Besides gaming, OTT/streaming is the single biggest category in terms of consumer spend on mobile, Data.ai shares in a recent report. So programmed viewing is not entirely going away, and Netflix and company aren’t just for the big screen on the wall.

The challenge is that their business model — expensive content for paying customers — is a lot more capital intensive than TikTok’s or Meta’s or Snapchat’s while building from a more limited collection than established players like Disney or HBO. Moving to an ad-supported model, which Netflix has committed to, will take time and focus, and has the potential to detract from the product that has won them over 220 million paying customers.
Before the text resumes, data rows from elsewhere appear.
(* ===== verification/DhcpConf.v ===== *)
(** * The DHCP server: its configuration file ([files.c] of udhcp)

    [read_config] with its table of keywords and their handlers, and the functions
    of the C library that it uses.  Strings are their characters without the NUL.
    Memory for the strings and options is there. *)

From stdpp Require Import base numbers list strings.
From Stdlib Require Import ZArith Lia Bool.
From S2P Require Import Prelude CText DhcpPacket DhcpLease DhcpFiles.

(** ** Functions of the C library *)

Definition one_of (set : list Z) (c : Z) : bool := bool_decide (c ∈ set).

(** [s + strspn (s, set)]. *)
Fixpoint skip_span (set s : list Z) : list Z :=
  match s with
  | [] => []
  | c :: s' => if one_of set c then skip_span set s' else s
  end.

(** What is in front of the first character of [set], and the rest from there on:
    [strcspn] cuts there. *)
Fixpoint cut_at (set s : list Z) : list Z * list Z :=
  match s with
  | [] => ([], [])
  | c :: s' => if one_of set c then ([], s) else let '(a, b) := cut_at set s' in (c :: a, b)
  end.

(** A call of [strtok]: the token and where the next call goes on. *)
Definition strtok_next (set s : list Z) : option (list Z * list Z) :=
  match skip_span set s with
  | [] => None
  | t => let '(a, b) := cut_at set t in Some (a, drop 1 b)
  end.

Definition tolower (c : Z) : Z := if (65 <=? c) && (c <=? 90) then c + 32 else c.

(** [strcasecmp (a, b) == 0]. *)
Definition strcaseeq (a b : list Z) : bool := bool_decide (map tolower a = map tolower b).

Definition isspace (c : Z) : bool := (c =? 32) || ((9 <=? c) && (c <=? 13)).

Definition digit_of (c : Z) : Z :=
  if (48 <=? c) && (c <=? 57) then c - 48
  else if (97 <=? c) && (c <=? 122) then c - 87
  else if (65 <=? c) && (c <=? 90) then c - 55
  else 99.

Fixpoint digits_in (base : Z) (s : list Z) (acc : Z) : Z :=
  match s with
  | [] => acc
  | c :: s' => if digit_of c <? base then digits_in base s' (acc * base + digit_of c) else acc
  end.

(** The digits of [strtol] and [strtoul] with base 0. *)
Definition number_of (s : list Z) : Z :=
  match s with
  | 48 :: x :: c :: s' =>
      if ((x =? 120) || (x =? 88)) && (digit_of c <? 16) then digits_in 16 (c :: s') 0 else digits_in 8 (x :: c :: s') 0
  | 48 :: s' => digits_in 8 s' 0
  | _ => digits_in 10 s 0
  end.

Fixpoint skip_blanks (s : list Z) : list Z :=
  match s with
  | c :: s' => if isspace c then skip_blanks s' else s
  | [] => []
  end.

(** The sign and the magnitude. *)
Definition signed_number (s : list Z) : bool * Z :=
  match skip_blanks s with
  | 45 :: s' => (true, number_of s')
  | 43 :: s' => (false, number_of s')
  | s' => (false, number_of s')
  end.

Definition strtoul (s : list Z) : Z :=
  let '(neg, v) := signed_number s in
  if 2 ^ 32 <=? v then 2 ^ 32 - 1 else if neg : bool then u32 (- v) else v.

Definition strtol (s : list Z) : Z :=
  let '(neg, v) := signed_number s in
  if neg : bool then Z.max (- v) (- 2 ^ 31) else Z.min v (2 ^ 31 - 1).

(** [fgets]: at most [n] characters, up to the end of a line. *)
Fixpoint fgets (n : nat) (s : list Z) : list Z * list Z :=
  match n, s with
  | S n', c :: s' => if c =? 10 then ([c], s') else let '(a, b) := fgets n' s' in (c :: a, b)
  | _, _ => ([], s)
  end.

(** ** Fields of the configuration *)

Inductive nvar : Type :=
  | V_start | V_end | V_max_leases | V_remaining | V_auto_time | V_decline_time | V_offer_time
  | V_min_lease | V_siaddr | V_iIPPhoneVLANQoSEnable | V_iPPhoneNtp1 | V_iPPhoneNtp2
  | V_conflict_time.

Inductive svar : Type :=
  | S_interface | S_lease_file | S_notify_file | S_sname | S_boot_file | S_pIPPhoneDomainName
  | S_pIPPhoneDNSServers | S_pIPPhoneTFTPServer | S_pIPPhoneTFTPServerName | S_pOutBoundProxy
  | S_pDhcpOpt60 | S_vendorid | S_pidfile | S_decline_file.

#[global] Instance nvar_eq_dec : EqDecision nvar.
Proof. solve_decision. Defined.
#[global] Instance svar_eq_dec : EqDecision svar.
Proof. solve_decision. Defined.

(** A [server_config_t] with the three fields that only this file uses. *)
Record pconf : Type := {
  pc : server_config_t;
  pc_conflict_time : Z;
  pc_pidfile : option (list Z);
  pc_decline_file : option (list Z)
}.

(** Writes to a field. *)
Definition put_num (v : nvar) (x : Z) (p : pconf) : pconf :=
  let c := pc p in
  let u w old := if decide (v = w) then x else old in
  {| pc := {|
     sc_server := sc_server c; sc_start := u V_start (sc_start c); sc_end := u V_end (sc_end c);
     sc_reservedAddr := sc_reservedAddr c; sc_options := sc_options c;
     sc_interface := sc_interface c; sc_ifindex := sc_ifindex c; sc_arp := sc_arp c;
     sc_lease := sc_lease c; sc_max_leases := u V_max_leases (sc_max_leases c);
     sc_remaining := u V_remaining (sc_remaining c);
     sc_auto_time := u V_auto_time (sc_auto_time c);
     sc_decline_time := u V_decline_time (sc_decline_time c);
     sc_offer_time := u V_offer_time (sc_offer_time c);
     sc_min_lease := u V_min_lease (sc_min_lease c); sc_lease_file := sc_lease_file c;
     sc_notify_file := sc_notify_file c; sc_siaddr := u V_siaddr (sc_siaddr c);
     sc_sname := sc_sname c; sc_boot_file := sc_boot_file c;
     sc_pIPPhoneDomainName := sc_pIPPhoneDomainName c;
     sc_pIPPhoneDNSServers := sc_pIPPhoneDNSServers c;
     sc_pIPPhoneTFTPServer := sc_pIPPhoneTFTPServer c;
     sc_pIPPhoneTFTPServerName := sc_pIPPhoneTFTPServerName c;
     sc_pOutBoundProxy := sc_pOutBoundProxy c; sc_pDhcpOpt60 := sc_pDhcpOpt60 c;
     sc_iIPPhoneVLANQoSEnable := u V_iIPPhoneVLANQoSEnable (sc_iIPPhoneVLANQoSEnable c);
     sc_iPPhoneNtp1 := u V_iPPhoneNtp1 (sc_iPPhoneNtp1 c);
     sc_iPPhoneNtp2 := u V_iPPhoneNtp2 (sc_iPPhoneNtp2 c); sc_vendorid := sc_vendorid c |};
     pc_conflict_time := u V_conflict_time (pc_conflict_time p); pc_pidfile := pc_pidfile p;
     pc_decline_file := pc_decline_file p |}.

Definition put_str (v : svar) (x : list Z) (p : pconf) : pconf :=
  let c := pc p in
  let u w old := if decide (v = w) then Some x else old in
  let u0 w old := if decide (v = w) then x else old in
  {| pc := {|
     sc_server := sc_server c; sc_start := sc_start c; sc_end := sc_end c;
     sc_reservedAddr := sc_reservedAddr c; sc_options := sc_options c;
     sc_interface := u0 S_interface (sc_interface c); sc_ifindex := sc_ifindex c;
     sc_arp := sc_arp c; sc_lease := sc_lease c; sc_max_leases := sc_max_leases c;
     sc_remaining := sc_remaining c; sc_auto_time := sc_auto_time c;
     sc_decline_time := sc_decline_time c; sc_offer_time := sc_offer_time c;
     sc_min_lease := sc_min_lease c; sc_lease_file := u0 S_lease_file (sc_lease_file c);
     sc_notify_file := u S_notify_file (sc_notify_file c); sc_siaddr := sc_siaddr c;
     sc_sname := u S_sname (sc_sname c); sc_boot_file := u S_boot_file (sc_boot_file c);
     sc_pIPPhoneDomainName := u S_pIPPhoneDomainName (sc_pIPPhoneDomainName c);
     sc_pIPPhoneDNSServers := u S_pIPPhoneDNSServers (sc_pIPPhoneDNSServers c);
     sc_pIPPhoneTFTPServer := u S_pIPPhoneTFTPServer (sc_pIPPhoneTFTPServer c);
     sc_pIPPhoneTFTPServerName := u S_pIPPhoneTFTPServerName (sc_pIPPhoneTFTPServerName c);
     sc_pOutBoundProxy := u S_pOutBoundProxy (sc_pOutBoundProxy c);
     sc_pDhcpOpt60 := u S_pDhcpOpt60 (sc_pDhcpOpt60 c);
     sc_iIPPhoneVLANQoSEnable := sc_iIPPhoneVLANQoSEnable c; sc_iPPhoneNtp1 := sc_iPPhoneNtp1 c;
     sc_iPPhoneNtp2 := sc_iPPhoneNtp2 c; sc_vendorid := u S_vendorid (sc_vendorid c) |};
     pc_conflict_time := pc_conflict_time p; pc_pidfile := u S_pidfile (pc_pidfile p);
     pc_decline_file := u S_decline_file (pc_decline_file p) |}.
(* ===== verification/DhcpStart.v ===== *)
(** * The DHCP server: start-up and signals ([dhcpd.c], [files.c], [pidfile.c] of udhcp)

    From the start of the program to its main loop, and what the signal handlers
    do.  A signal is taken while the server waits for a message. *)

From stdpp Require Import base numbers list strings gmap.
From Stdlib Require Import ZArith Lia Bool.
From S2P Require Import Prelude CText DhcpPacket DhcpLease DhcpFiles DhcpVi DhcpServer DhcpMain DhcpConf.

Definition DHCPD_CONF_FILE : list Z := cstr "/etc/udhcpd.conf".

(** What the rest of the system answers: [open] of the pid file and the lock on
    it, [fork] (−1, or 0 in the child), the number of the process, and what
    /var/ipphonentp holds. *)
Record start_env : Type := {
  inet_aton : list Z → option Z;
  stack : nat → list Z;
  open_ok : bool;
  lock_free : bool;
  fork_result : Z;
  getpid : Z;
  ntp_file : option (list Z)
}.

(** The program ends, or it serves; [timeout_end] is the variable of the main
    loop, [pidfile] the name of the pid file. *)
Inductive started : Type :=
| Exits (code : Z)
| Serving (timeout_end : Z) (pidfile : option (list Z)).

Section start.
Context (env : dhcp_env) (sys : start_env).

(** ** The pid file *)

(** [true]: the file is open. *)
Definition pidfile_acquire (pidfile : option (list Z)) : M dhcpd bool :=
  match pidfile with
  | None => mret false
  | Some _ => if open_ok sys then if lock_free sys then mret true else blocked else mret false
  end.

(** The file is not truncated: the number is written over what it holds. *)
Definition pidfile_write_release (pidfile : option (list Z)) (opened : bool) : M dhcpd unit :=
  match pidfile with
  | Some path =>
      if opened then
        fs ← gets d_files;
        write_file path (over (sprintf_d (getpid sys) ++ [10]) (default [] (file_content path fs)))
      else mret tt
  | None => mret tt
  end.

Definition pidfile_delete (pidfile : option (list Z)) : M dhcpd unit :=
  match pidfile with
  | Some path => modify (λ s, set_dfiles (filter (λ f, f.1 ≠ path) (d_files s)) s)
  | None => mret tt
  end.

Definition exit_server (pidfile : option (list Z)) (retval : Z) : M dhcpd started :=
  pidfile_delete pidfile;; mret (Exits retval).

(** ** The configuration *)

Definition set_config (c : conf) (s : dhcpd) : dhcpd :=
  {| server_config := pc (cf_first c); server2_config := pc (cf_second c); tmpSrvCfg := zero_config;
     leases := leases s; leases2 := leases2 s; tmpls := tmpls s;
     g_enblSrv1 := cf_enblSrv1 c; g_enblSrv2 := cf_enblSrv2 c; bIpphone := bIpphone s;
     UseIpPhoneVlan := UseIpPhoneVlan s; flag_option121 := flag_option121 s; ipPhoneipaddr := replicate SIP_MAX 0;
     g_EnableQosVlan := g_EnableQosVlan s; vi := vi s; d_clock := d_clock s; d_arps := d_arps s;
     d_ifs := d_ifs s; d_opens := d_opens s; d_mallocs := d_mallocs s; d_sends := d_sends s;
     d_files := d_files s; d_cmds := d_cmds s; d_sent := d_sent s |}.

(** Runs on a state of its own. *)
Definition run_on {S T A} (m : M T A) (t : T) : M S T := λ s,
  match m t with
  | Done (_, t') => Done (t', s)
  | Fault => Fault
  | Blocked => Blocked
  | NoFuel => NoFuel
  end.

Definition load_config : M dhcpd conf :=
  ok ← fopen_file env;
  fs ← gets d_files;
  c ← run_on (read_config env (inet_aton sys) (stack sys)
                (if ok : bool then file_content DHCPD_CONF_FILE fs else None)) zero_conf;
  modify (set_config c);;
  mret c.

Definition dns_cmd (dns : list Z) : command :=
  cstr "iptables -t mangle -A PREROUTING -d " ++ dns ++ cstr "  -j MARK --set-mark 285212691/0xff0000ff".

Fixpoint mark_each (dnss : list (list Z)) : M dhcpd unit :=
  match dnss with
  | [] => mret tt
  | d :: dnss' => system_cmd sizeof_szCmdMark (dns_cmd d);; mark_each dnss'
  end.

Definition MarkIPphoneDNSRequestRule (destDns : list Z) : M dhcpd unit :=
  buf ← local_copy destDns; mark_each (strtok 44 buf).

(** The time of the option in the configuration. *)
Definition lease_time_of (opts : list (list Z)) : M dhcpd Z :=
  match find_option opts DHCP_LEASE_TIME with
  | Some data => load32 data 2
  | None => mret LEASE_TIME
  end.

(** ** The tables *)

(** [malloc] and [memset] of a table: the product is an unsigned int, and the
    pointer is not tested. *)
Definition new_table (n : Z) : M dhcpd (list dhcpOfferedAddr) :=
  let size := u32 (sizeof_dhcpOfferedAddr * n) in
  k ← gets d_mallocs;
  modify (set_dmallocs (S k));;
  if malloc_ok env k size then mret (replicate (Z.to_nat (size `div` sizeof_dhcpOfferedAddr)) no_lease) else fault.

Definition no_vi : vi_state :=
  {| vi_nodes := ∅; vi_strs := ∅; vi_count := 0; vi_head := 0; vi_tail := 0; vi_brk := 1 |}.

Definition new_vi : M dhcpd unit :=
  k ← gets d_mallocs;
  modify (set_dmallocs (S k));;
  if malloc_ok env k 12 then modify (set_vi no_vi) else fault.

(** ** The interfaces *)

(** The address, index and hardware address of the interface [name]; [None] when
    the program ends, [Some None] when there is no socket. *)
Definition ask_interface (name : list Z) : M dhcpd (option (option (Z * Z * list Z))) :=
  n ← gets d_ifs;
  modify (set_difs (S n));;
  let r := if_answer env n in
  if negb (if_socket r) then mret (Some None) else
  if 16 <=? Z.of_nat (length name) then fault else
  match if_addr r, if_index r, if_hwaddr r with
  | Some a, Some x, Some h => mret (Some (Some (a, x, h)))
  | _, _, _ => mret None
  end.

Definition put_interface (v : Z * Z * list Z) (c : server_config_t) : server_config_t :=
  let '(a, x, h) := v in set_arp h (set_ifindex x (set_server a c)).

(** Does the program go on? *)
Definition first_interface : M dhcpd bool :=
  name ← cfg sc_interface;
  r ← ask_interface name;
  match r with
  | Some (Some v) => modify (λ s, set_server_config (put_interface v (server_config s)) s);; mret true
  | _ => mret false
  end.

Definition second_interface : M dhcpd bool :=
  e2 ← gets g_enblSrv2;
  if e2 =? 0 then mret true else
  name ← gets (λ s, sc_interface (server2_config s));
  r ← ask_interface name;
  match r with
  | Some (Some v) => modify (λ s, set_server2_config (put_interface v (server2_config s)) s);; mret true
  | Some None => mret true
  | None => mret false
  end.

(** ** The start *)

(** The tables of leases, as the configuration wants them and filled from their
    files. *)
Definition make_tables : M dhcpd unit :=
  t1 ← (opts ← cfg sc_options; lease_time_of opts);
  modify (λ s, set_server_config (set_lease t1 (server_config s)) s);;
  n1 ← cfg sc_max_leases;
  n2 ← gets (λ s, sc_max_leases (server2_config s));
  let max_lease_in_both := if n2 <? n1 then n1 else n2 in
  tmp ← new_table max_lease_in_both;
  modify (set_tmpls tmp);;
  l1 ← new_table max_lease_in_both;
  modify (set_leases l1);;
  read_leases env;;
  t2 ← (opts ← gets (λ s, sc_options (server2_config s)); lease_time_of opts);
  modify (λ s, set_server2_config (set_lease t2 (server2_config s)) s);;
  l2 ← new_table max_lease_in_both;
  modify (set_leases2 l2);;
  read_leases2 env.

(** [malloc] of [declines], which nothing uses in this build. *)
Definition new_declines : M dhcpd unit := k ← gets d_mallocs; modify (set_dmallocs (S k)).

Definition startup : M dhcpd started :=
  opened0 ← pidfile_acquire None;
  pidfile_write_release None opened0;;
  c ← load_config;
  dns ← cfg sc_pIPPhoneDNSServers;
  (match dns with Some d => MarkIPphoneDNSRequestRule d | None => mret tt end);;
  make_tables;;
  new_declines;;
  new_vi;;
  let pidfile := pc_pidfile (cf_first c) in
  ok1 ← first_interface;
  if negb ok1 then exit_server pidfile 1 else
  ok2 ← second_interface;
  if negb ok2 then exit_server pidfile 1 else
  opened ← pidfile_acquire pidfile;
  if fork_result sys =? -1 then exit_server pidfile 1 else
  if negb (fork_result sys =? 0) then mret (Exits 0) else
  pidfile_write_release pidfile opened;;
  now ← getSysUpTime env;
  auto_time ← cfg sc_auto_time;
  mret (Serving (u32 (now + auto_time)) pidfile).

(** ** Signals *)

(** The marks on the packets of the IP phones; the array is read before the index
    is compared with its size. *)
Fixpoint mark_sip_loop (n : nat) (i : nat) (flag : Z) : M dhcpd unit :=
  match n with
  | O => nofuel
  | S n' =>
      a ← sip_at i;
      if (a =? 0) || (SIP_MAX <=? i)%nat then mret tt else
      let ip := inet_ntoa a in
      let quiet := cstr " 2>/dev/null" in
      system_cmd sizeof_szCmdMark (port_cmd "-D" ip "123" ++ quiet);;
      system_cmd sizeof_szCmdMark (port_cmd "-D" ip "69" ++ quiet);;
      (if flag =? 1 then
         system_cmd sizeof_szCmdMark (port_cmd "-A" ip "123");;
         system_cmd sizeof_szCmdMark (port_cmd "-A" ip "69")
       else mret tt);;
      mark_sip_loop n' (S i) flag
  end.

Definition setMarkForSipAddr (flag : Z) : M dhcpd unit :=
  mark_sip_loop (S SIP_MAX) 0 flag;;
  system_cmd 1024 (cstr "echo 9 > /proc/sys/net/ipv4/netfilter/ip_conntrack_dns").

(** The lines of the file: the address in front of the first line end, and what
    follows the last one that was seen.  The character behind a line end is not
    looked at, and the end of the buffer is not either. *)
Fixpoint ntp_lines (nCount : nat) (p : nat) (buf : list Z) (ntp1 ntp2 : list Z) : M dhcpd (list Z * list Z) :=
  match nCount with
  | O => mret (ntp1, ntp2)
  | S nCount' =>
      c ← of_option (buf !! p);
      if c =? 10 then
        let buf' := <[p := 0]> buf in
        let ntp2' := if (p + 1 + 31 <? 255)%nat then take 31 (drop (p + 1) buf') else ntp2 in
        ntp_lines nCount' (p + 2) buf' (take 31 buf') ntp2'
      else ntp_lines nCount' (p + 1) buf ntp1 ntp2
  end.

Definition INADDR_NONE : Z := 0xffffffff.

Definition ntp_address (text : list Z) (old : Z) : Z :=
  match c_string text with
  | [] => old
  | t => if inet_addr env t =? INADDR_NONE then old else inet_addr env t
  end.

Definition setIPPhoneNtpCfg : M dhcpd unit :=
  match ntp_file sys with
  | None => mret tt
  | Some file =>
      let got := take 256 file in
      r ← ntp_lines (length got) 0 (got ++ replicate (256 - length got) 0) [] [];
      modify (λ s, let c := server_config s in
        set_server_config (set_iPPhoneNtp2 (ntp_address r.2 (sc_iPPhoneNtp2 c))
          (set_iPPhoneNtp1 (ntp_address r.1 (sc_iPPhoneNtp1 c)) c)) s)
  end.

Inductive signal : Type := SIGUSR1 | SIGUSR2 | SIGTERM | SIGHUP | SIGILL.

(** [None]: the server goes on. *)
Definition on_signal (sig : signal) (pidfile : option (list Z)) : M dhcpd (option started) :=
  match sig with
  | SIGUSR1 => write_leases env;; mret None
  | SIGUSR2 => setIPPhoneNtpCfg;; mret None
  | SIGTERM => r ← exit_server pidfile 0; mret (Some r)
  | SIGHUP => setMarkForSipAddr 1;; mret None
  | SIGILL => setMarkForSipAddr 0;; mret None
  end.

(** ** The main loop *)

(** A turn of the loop: the socket, closed at the start, after a time-out and after
    an error of [select], is opened again, and without one ([listens] is the answer
    of [dhcpd_listen_socket]) the server ends; otherwise a round.  The result is the
    end, or whether the socket is open and [timeout_end]. *)
Definition server_turn (pidfile : option (list Z)) (listens : bool) (ev : event) (socket_open : bool) (timeout_end : Z)
  : M dhcpd (started + bool * Z) :=
  if negb socket_open && negb listens then r ← exit_server pidfile 0; mret (inl r)
  else
    te ← server_round env ev timeout_end;
    mret (inr (match ev with Received _ => true | _ => false end, te)).
End start.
OTT still has three times the consumer spend, Data.ai says, compared to short video apps.

But that doesn’t hold true for all segments, Krantz says.

“Gen Z [is] spending about three times as much in the short-form video than they are in OTT,” Krantz says. “That’s a really interesting trend … can TikTok move into other categories with that very loyal base and then starting to try to increase the monetization more in line with the bigger subscription plays that are on OTT?”

Ultimately, the game is bigger, and the pie is bigger.

Because there’s one other huge category that is also sucking up time and revenue: gaming. And which is expanding into video, concerts, and social categories.

“To make it even more complicated, there’s a third player here,” says Krantz. “That is the base that we’re not talking about today, which is gaming, which is still the biggest category. And they’re moving into media and entertainment … so this is like a WWE match.”

That’s likely one of the reasons why Netflix announced its expansion into gaming a year ago, which is available in 190 countries globally. And it’s one of the causes of once-separate categories merging in sometimes unpredictable and chaotic ways.

Ultimately, who wins will be determined by changing attitudes towards entertainment. What we do know is that people are spending more time playing games and using their phones while watching fewer movies and TV shows. And that is nothing new: it’s been trending for basically a decade.

Still, while teens may not be watching on the big screen, many are spending huge periods of time watching YouTuber in sometimes-longish shows.

Which is precisely why the players seem to be converging: TikTok allowing longer videos, YouTube doubling down on Shorts, and Netflix looking at options for other ways of occupying attention. Not to mention Spotify entering videos with video podcasts, or Meta/Facebook attempting to shift the entire conversation — and consumption model — to VR and AR in the metaverse.

The next decade is going to be interesting.